The results demonstrate the strong potential of neural operator frameworks as accurate, efficient, and generalizable surrogates for neutron transport problems. By directly learning the underlying transport solution operator, the models can provide rapid and reliable evaluations, enabling their use in applications requiring repeated analyses, such as design optimization, uncertainty quantification, and digital twin frameworks.

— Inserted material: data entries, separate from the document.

(** X2: the volume of a reference is the trimmed text of the first
    [biblScope] of unit [volume] in the entry, and is absent when the
    entry has none. *)
Theorem volume_rule biblStruct :
  (forall volume_elem,
      first_match (Soup.matches "biblScope" [("unit", "volume")])
        (Soup.descendants biblStruct) volume_elem ->
      volume (parse_reference biblStruct) = Some (PyStr.strip (Soup.text volume_elem)))
  /\ (no_match (Soup.matches "biblScope" [("unit", "volume")])
        (Soup.descendants biblStruct) ->
      volume (parse_reference biblStruct) = None).
Proof.
  cbn [volume parse_reference]. unfold ref_volume. split.
  - intros volume_elem Hv. apply find_Some in Hv. by rewrite Hv.
  - intros Hv. apply find_None in Hv. by rewrite Hv.
Qed.

Lemma volume_rule_witness :
  volume (parse_reference entry_b0) = Some "7"
  /\ volume (parse_reference pages_from_only) = None.
Proof.
  split.
  - refine (proj1 (volume_rule entry_b0)
              (elem "biblScope" [("unit", "volume")] [NavigableString "7"]) _).
    apply find_Some. reflexivity.
  - refine (proj2 (volume_rule pages_from_only) _). apply find_None. reflexivity.
Defined.

(** ** What every reference record satisfies *)

(** X3: every record among the references has an identifier that starts
    with [b], hence is not empty, and has its three enrichment fields
    absent. *)
Theorem reference_invariants soup r :
  In r (parse_references soup) ->
  PyStr.startswith "b" (grobid_id r) = true
  /\ grobid_id r <> EmptyString
  /\ paper_id r = None /\ citation_count r = None /\ full_abstract r = None.
Proof.
  intros Hr. apply In_parse_references in Hr as (e & _ & _ & Hacc & ->).
  cbn [grobid_id paper_id citation_count full_abstract parse_reference].
  split; [exact Hacc|]. split; [|done].
  apply accepted_starts_with_b in Hacc as [rest ->]. done.
Qed.

Lemma reference_invariants_witness :
  In (parse_reference entry_bib) (parse_references sample_document)
  /\ PyStr.startswith "b" (grobid_id (parse_reference entry_bib)) = true
  /\ paper_id (parse_reference entry_bib) = None.
Proof.
  assert (Hin : In (parse_reference entry_bib) (parse_references sample_document))
    by (vm_compute; auto).
  destruct (reference_invariants sample_document _ Hin) as (Hb & _ & Hp & _).
  split; [exact Hin|]. split; [exact Hb | exact Hp].
Defined.

Lemma filter_map_comm {A B : Type} (f : A -> B) (P : B -> bool) (l : list A) :
  List.filter P (List.map f l) = List.map f (List.filter (fun x => P (f x)) l).
Proof.
  induction l as [|x l IH]; [done|]. cbn [List.map List.filter].
  destruct (P (f x)); cbn [List.map]; by rewrite IH.
Qed.

(** X4: the identifiers of the references are the [xml:id] values of the
    [biblStruct] entries of the document, in document order, with those
    that do not start with [b] (a missing one counts as empty) left out;
    there are never more references than [biblStruct] entries. *)
Theorem reference_ids soup :
  List.map grobid_id (parse_references soup)
  = List.filter (PyStr.startswith "b")
      (List.map (fun e => Soup.get e "xml:id" EmptyString)
         (Soup.find_all "biblStruct" [] soup))
  /\ List.length (parse_references soup)
     <= List.length (Soup.find_all "biblStruct" [] soup).
Proof.
  rewrite parse_references_closed. split.
  - rewrite filter_map_comm, List.map_map. reflexivity.
  - rewrite List.length_map. apply List.filter_length_le.
Qed.

(** ** Persons *)

Lemma lstrip_append a b :
  PyStr.lstrip (a +:+ b)
  = if PyStr.is_empty (PyStr.lstrip a) then PyStr.lstrip b else PyStr.lstrip a +:+ b.
Proof.
  induction a as [|c a IH]; [done|].
  rewrite append_cons. cbn [PyStr.lstrip].
  destruct (PyStr.isspace c); [exact IH | done].
Qed.

Lemma rstrip_append_cases a b :
  PyStr.rstrip (a +:+ b)
  = if PyStr.is_empty (PyStr.rstrip b) then PyStr.rstrip a else a +:+ PyStr.rstrip b.
Proof.
  induction a as [|c a IH].
  - rewrite append_empty_l. by destruct (PyStr.rstrip b).
  - rewrite append_cons. cbn [PyStr.rstrip]. rewrite IH.
    destruct (PyStr.rstrip b) as [|c' r] eqn:Hb; cbn [PyStr.is_empty]; [done|].
    rewrite append_cons.
    destruct (a +:+ String c' r) eqn:Hab; [|by rewrite andb_false_r].
    destruct a; [by rewrite append_empty_l in Hab | by rewrite append_cons in Hab].
Qed.

Lemma strip_append_space s : PyStr.strip (s +:+ " ") = PyStr.strip s.
Proof.
  unfold PyStr.strip. rewrite lstrip_append.
  destruct (PyStr.lstrip s) as [|c r] eqn:Hs; cbn [PyStr.is_empty]; [done|].
  by rewrite rstrip_append_cases.
Qed.

Lemma strip_space_append s : PyStr.strip (" " +:+ s) = PyStr.strip s.
Proof. reflexivity. Qed.

Lemma strip_idempotent s : PyStr.strip (PyStr.strip s) = PyStr.strip s.
Proof. apply strip_clean; apply strip_is_clean. Qed.

Lemma strip_fixed_clean s :
  PyStr.strip s = s -> starts_clean s = true /\ PyStr.rstrip s = s.
Proof. intros <-. apply strip_is_clean. Qed.

Lemma parse_author_ok author_elem p :
  parse_author author_elem = Some p -> person_ok p.
Proof.
  unfold parse_author.
  destruct (Soup.find "persName" [] author_elem) as [persName|]; [|done].
  destruct (PyStr.truthy (forename_text persName)) eqn:Hf;
    destruct (PyStr.truthy (surname_text persName)) eqn:Hs;
    cbn [negb andb]; intros [= <-]; unfold person_ok;
    cbn [forename surname full_name];
    (split; [|split; [done | apply strip_idempotent]]).
  - left. by apply truthy_true.
  - left. by apply truthy_true.
  - right. by apply truthy_true.
Qed.

(** X5: every person in the author list of the main paper or of a
    reference has a non-empty forename or a non-empty surname, and a full
    name that is the forename, a space and the surname, trimmed as a whole,
    so without white space at either end. *)
Theorem listed_persons_ok :
  (forall soup p, In p (mp_authors (main_paper (parse_soup soup))) -> person_ok p)
  /\ (forall biblStruct p, In p (authors (parse_reference biblStruct)) -> person_ok p).
Proof.
  split.
  - intros soup p. cbn [mp_authors main_paper parse_soup parse_main_paper].
    unfold main_authors. destruct (Soup.find "sourceDesc" [] soup); [|done].
    intros Hp. apply In_collect_authors in Hp as (a & _ & Ha).
    by apply (parse_author_ok a).
  - intros biblStruct p. cbn [authors parse_reference].
    intros Hp. apply In_collect_authors in Hp as (a & _ & Ha).
    by apply (parse_author_ok a).
Qed.

Lemma listed_persons_ok_witness :
  person_ok {| forename := "Ann B."; surname := "Lee"; full_name := "Ann B. Lee" |}
  /\ person_ok {| forename := "Ann"; surname := "Lee"; full_name := "Ann Lee" |}.
Proof.
  split.
  - apply (proj1 listed_persons_ok flat_header_document). left. reflexivity.
  - apply (proj2 listed_persons_ok entry_b0). left. reflexivity.
Defined.

(** X6: the full name of a person without surname is the trimmed
    forename, that of a person without forename the trimmed surname (the
    space put between the parts is trimmed away); when both parts are
    non-empty and have no white space at their ends, the full name is the
    forename, one space, the surname. *)
Theorem full_name_forms author_elem p :
  parse_author author_elem = Some p ->
  (surname p = EmptyString -> full_name p = PyStr.strip (forename p))
  /\ (forename p = EmptyString -> full_name p = PyStr.strip (surname p))
  /\ (forename p <> EmptyString -> surname p <> EmptyString ->
      PyStr.strip (forename p) = forename p ->
      PyStr.strip (surname p) = surname p ->
      full_name p = forename p +:+ " " +:+ surname p).
Proof.
  intros Hp. apply parse_author_ok in Hp as (_ & -> & _). split; [|split].
  - intros ->. by rewrite strip_append_space.
  - intros ->. by rewrite append_empty_l, strip_space_append.
  - intros Hf Hs Hfc Hsc.
    apply strip_fixed_clean in Hfc as [Hfc _].
    apply strip_fixed_clean in Hsc as [_ Hsc].
    apply strip_clean.
    + destruct (forename p); [done|]. by rewrite append_cons.
    + apply rstrip_append; [done|]. by apply (rstrip_append " ").
Qed.

Lemma full_name_forms_witness :
  parse_author author_surname_only
  = Some {| forename := EmptyString; surname := "Lee"; full_name := "Lee" |}
  /\ full_name {| forename := EmptyString; surname := "Lee"; full_name := "Lee" |}
     = PyStr.strip "Lee".
Proof.
  assert (Hp : parse_author author_surname_only
               = Some {| forename := EmptyString; surname := "Lee";
                         full_name := "Lee" |}) by reflexivity.
  split; [exact Hp|].
  exact (proj1 (proj2 (full_name_forms author_surname_only _ Hp)) eq_refl).
Defined.

(** X7: an author list holds one person for each author element that
    gives one, in the order of the elements: all author elements below a
    [biblStruct] for a reference, the author elements that are children of
    the first [sourceDesc] for the main paper.  It is never longer than the
    list of elements. *)
Theorem authors_in_element_order :
  (forall biblStruct,
      authors (parse_reference biblStruct)
      = omap parse_author (Soup.find_all "author" [] biblStruct)
      /\ List.length (authors (parse_reference biblStruct))
         <= List.length (Soup.find_all "author" [] biblStruct))
  /\ (forall soup source_desc,
        Soup.find "sourceDesc" [] soup = Some source_desc ->
        mp_authors (main_paper (parse_soup soup))
        = omap parse_author (Soup.find_all_children "author" [] source_desc)
        /\ List.length (mp_authors (main_paper (parse_soup soup)))
           <= List.length (Soup.find_all_children "author" [] source_desc)).
Proof.
  assert (Hlen : forall elems : list node,
             List.length (omap parse_author elems) <= List.length elems).
  { induction elems as [|a elems IH]; [done|]. cbn [omap list_omap].
    destruct (parse_author a); cbn [List.length]; lia. }
  split.
  - intros biblStruct. cbn [authors parse_reference].
    rewrite collect_authors_omap. split; [done | apply Hlen].
  - intros soup source_desc Hsd.
    cbn [mp_authors main_paper parse_soup parse_main_paper].
    unfold main_authors. rewrite Hsd, collect_authors_omap.
    split; [done | apply Hlen].
Qed.
(** * inverted_index.py: a shallow embedding and its properties

    The development follows [src/inverted_index.py]: the tokenizer
    ([re.split] on runs of non-word characters), [build_inverted_index],
    [InvertedIndex.query], [InvertedIndex.dump] / [InvertedIndex.load] over
    the [json] text format, and [load_documents].

    Data model.
    - A Python [str] is a list of code points ([N]).
    - [Dict[int, str]] is [gmap Z str], [Set[str]] is [gset str],
      [Dict[str, Set[int]]] is [gmap str (gset Z)] and [Dict[str, List[int]]]
      is [gmap str (list Z)].  Python integers are unbounded, hence [Z].
    - [list(some_set)] is [elements]: some fixed enumeration without
      repetition, as in Python, where the order is unspecified.
    - Files are a finite map from a path to the decoded text it holds.
    - Exceptions are values of [exn]; a call that may raise returns [result].

    Library tables.  The character classes of the interpreter (the Unicode
    word class of [\W], [str.lower], [int]) are exact on ASCII text and are
    parameters of the development on the rest of Unicode. *)

From Stdlib Require Import ZArith NArith Ascii String Decimal DecimalN DecimalPos DecimalFacts.
From stdpp Require Import base option list gmap fin_maps fin_sets.

#[local] Open Scope N_scope.
#[local] Set Warnings "-clear-no-such-hyp,-register-all".
(** X10: the only channel the VMM ever acknowledges is [SERIAL_IRQ_CH],
    in [init] and in every sequence of calls to [notified] and [fault],
    whatever callbacks the controller runs. *)
Theorem acks_only_on_serial_channel
    plat (cs : list entry_call) (w w' : World E) (ch : Z) :
  In (IrqAck ch) (events (init env plat w) ++ events (run_entries env cs w')) ->
  ch = SERIAL_IRQ_CH.
Proof.
  intros Hin. apply in_app_or in Hin. destruct Hin as [Hin|Hin].
  - rewrite init_spec in Hin. cbv zeta in Hin.
    destruct (_ =? 0); [|destruct (fst _)];
      unfold events in Hin; cbn in Hin;
      repeat (destruct Hin as [Hin|Hin];
              [try discriminate Hin; try (injection Hin as <-; reflexivity)|]);
      contradiction.
  - revert w' Hin. induction cs as [|c cs IH]; intros w' Hin;
      [contradiction|].
    rewrite run_entries_events_cons in Hin.
    apply in_app_or in Hin. destruct Hin as [Hin|Hin]; [|exact (IH _ Hin)].
    rewrite run_entry_events in Hin. destruct c as [n|f]; cbv zeta in Hin.
    + destruct (n =? SERIAL_IRQ_CH).
      * apply in_app_or in Hin. destruct Hin as [Hin|Hin].
        { cbn in Hin. intuition discriminate. }
        apply in_app_or in Hin. destruct Hin as [Hin|Hin].
        { apply in_ack_events in Hin. injection Hin as ->. reflexivity. }
        destruct Hin as [Hin|Hin]; [discriminate Hin|].
        destruct (oc_ok _); cbn in Hin; intuition discriminate.
      * cbn in Hin. intuition discriminate.
    + apply in_app_or in Hin. destruct Hin as [Hin|Hin].
      { destruct (_ =? 0); cbn in Hin; intuition discriminate. }
      destruct Hin as [Hin|Hin]; [discriminate Hin|].
      apply in_app_or in Hin. destruct Hin as [Hin|Hin].
      { apply in_ack_events in Hin. injection Hin as ->. reflexivity. }
      cbn in Hin. intuition discriminate.
Qed.

(** X11: after boot the VMM acknowledges the serial interrupt through the
    callback only.  With a controller and a dispatcher that never run the
    registered callback, no sequence of calls to [notified] and [fault]
    acknowledges anything. *)
Theorem no_callback_no_acknowledgment (cs : list entry_call) (w : World E) :
  (forall irq e, oc_acks (fst (virq_inject_step env irq e)) = []) ->
  (forall child m e, oc_acks (fst (fault_handle_step env child m e)) = []) ->
  count_events is_irq_ack (events (run_entries env cs w)) = O.
Proof.
  intros Hinj Hfh.
  rewrite <- (count_calls_none cs).
  apply run_entries_count_events.
  intros c w0. rewrite run_entry_events. destruct c as [ch|f]; cbv zeta.
  - destruct (ch =? SERIAL_IRQ_CH); [|reflexivity].
    rewrite Hinj. destruct (oc_ok _); reflexivity.
  - rewrite Hfh. destruct (_ =? 0); reflexivity.
Qed.

(** X12: a dropped interrupt is logged exactly when an injection was
    refused.  In any sequence of calls there are as many "IRQ dropped"
    lines as returns of false from [virq_inject]. *)
Theorem drops_logged_as_often_as_refused (cs : list entry_call) (w : World E) :
  count_events is_drop_line (events (run_entries env cs w)) =
  count_events is_refused_injection (events (run_entries env cs w)).
Proof.
  apply run_entries_count_agree. count_one_call.
Qed.

End RunProperties.

(** ** The counter, the liveness line and the reply cells over a run *)

Section RunState.

Context {E : Type}.
Variable env : collaborators E.

Lemma run_entries_count cs :
  forall w : World E,
  0 <= count w < UINT64_MOD ->
  count (world (run_entries env cs w)) =
  (count w + Z.of_nat (count_calls is_fault_entry cs)) mod UINT64_MOD.
Proof.
  assert (Hm : 0 < UINT64_MOD) by (unfold UINT64_MOD; lia).
  induction cs as [|c cs IH]; intros w Hw.
  - cbn. rewrite Z.add_0_r, Z.mod_small; [reflexivity | exact Hw].
  - rewrite run_entries_world_cons, IH; rewrite run_entry_count.
    + cbn [count_calls]. destruct (is_fault_entry c); [|reflexivity].
      rewrite Zplus_mod_idemp_l. f_equal. lia.
    + destruct (is_fault_entry c); [apply Z.mod_pos_bound; exact Hm | exact Hw].
Qed.

(** X13: notifications do not disturb the fault counter.  In any
    interleaving of notifications and traps the counter ends at the initial
    value plus the number of traps, modulo 2^64, and stays in the range of
    [uint64_t]. *)
Theorem counter_counts_traps_only (cs : list entry_call) (w : World E) :
  0 <= count w < UINT64_MOD ->
  let r := run_entries env cs w in
  count (world r) =
    (count w + Z.of_nat (count_calls is_fault_entry cs)) mod UINT64_MOD
  /\ 0 <= count (world r) < UINT64_MOD.
Proof.
  intros Hw r. subst r. rewrite run_entries_count by exact Hw.
  split; [reflexivity|]. apply Z.mod_pos_bound. unfold UINT64_MOD. lia.
Qed.
(** * Symbol typing trainer: the matching state machine, the numeric-target
      generator and the statistics view, embedded from the TypeScript sources
      ([domain/random.ts], [domain/digits.ts], [domain/keyboard.ts],
      [domain/symbols.ts], [hooks/useTrainer.ts],
      [components/DigitsSettingsForm.tsx]). *)

From Stdlib Require Import ZArith QArith Qround List String Ascii Bool Lia.
From Stdlib Require Import Permutation Sorted DecimalString Lqa.
Import ListNotations.

Local Open Scope string_scope.
Local Open Scope list_scope.
Local Open Scope Z_scope.

(** ** JavaScript values used by the trainer *)

(** A JS [number] as far as the trainer looks at one: a finite value (kept as
    an exact rational), [NaN], or one of the two infinities. *)
Inductive number : Type :=
| Fin (q : Q)
| NaN
| Infinity (negative : bool).

Definition of_Z (z : Z) : number := Fin (inject_Z z).

Definition Number_isFinite (n : number) : bool :=
  match n with Fin _ => true | _ => false end.

(** [Math.trunc] on a finite value: rounding towards zero. *)
Definition Math_trunc (q : Q) : Z := Z.quot (Qnum q) (Zpos (Qden q)).

Definition Qltb (a b : Q) : bool := negb (Qle_bool b a).

(** [Math.min] / [Math.max] on two numbers ([NaN] is contagious). *)
Definition Math_min (a b : number) : number :=
  match a, b with
  | NaN, _ | _, NaN => NaN
  | Infinity true, _ | _, Infinity true => Infinity true
  | Infinity false, x | x, Infinity false => x
  | Fin p, Fin q => if Qle_bool p q then a else b
  end.

Definition Math_max (a b : number) : number :=
  match a, b with
  | NaN, _ | _, NaN => NaN
  | Infinity false, _ | _, Infinity false => Infinity false
  | Infinity true, x | x, Infinity true => x
  | Fin p, Fin q => if Qle_bool q p then a else b
  end.

(** A JS string is read as a sequence of code units; one [ascii] stands for
    one code unit.  The empty string is the only falsy string. *)
Definition falsy (s : string) : bool := String.eqb s "".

Limitations and Uncertainties

• The study was limited to a 1D slab geometry. Future work should extend the methodology to higher-dimensional geometries.
• The models were trained and evaluated on fixed macroscopic cross sections. Generalizing the approach to handle a broader range of cross section values remains an area for further investigation.
• The performance of the neural operator surrogates was assessed using mean squared error and mean relative error metrics. Additional validation against other reference quantities (e.g., reaction rates, reaction rate ratios) would strengthen the findings.

Future Work

• Extend the neural operator methodology to higher-dimensional neutron transport problems, including 2D and 3D geometries.
• Develop approaches for learning transport solution operators that can generalize across a broad range of macroscopic cross section values, enabling more realistic reactor physics applications.
• Investigate the integration of the fast neural operator surrogates into reduced-order modeling frameworks, such as proper generalized decomposition (PGD), to further accelerate multiphysics simulations.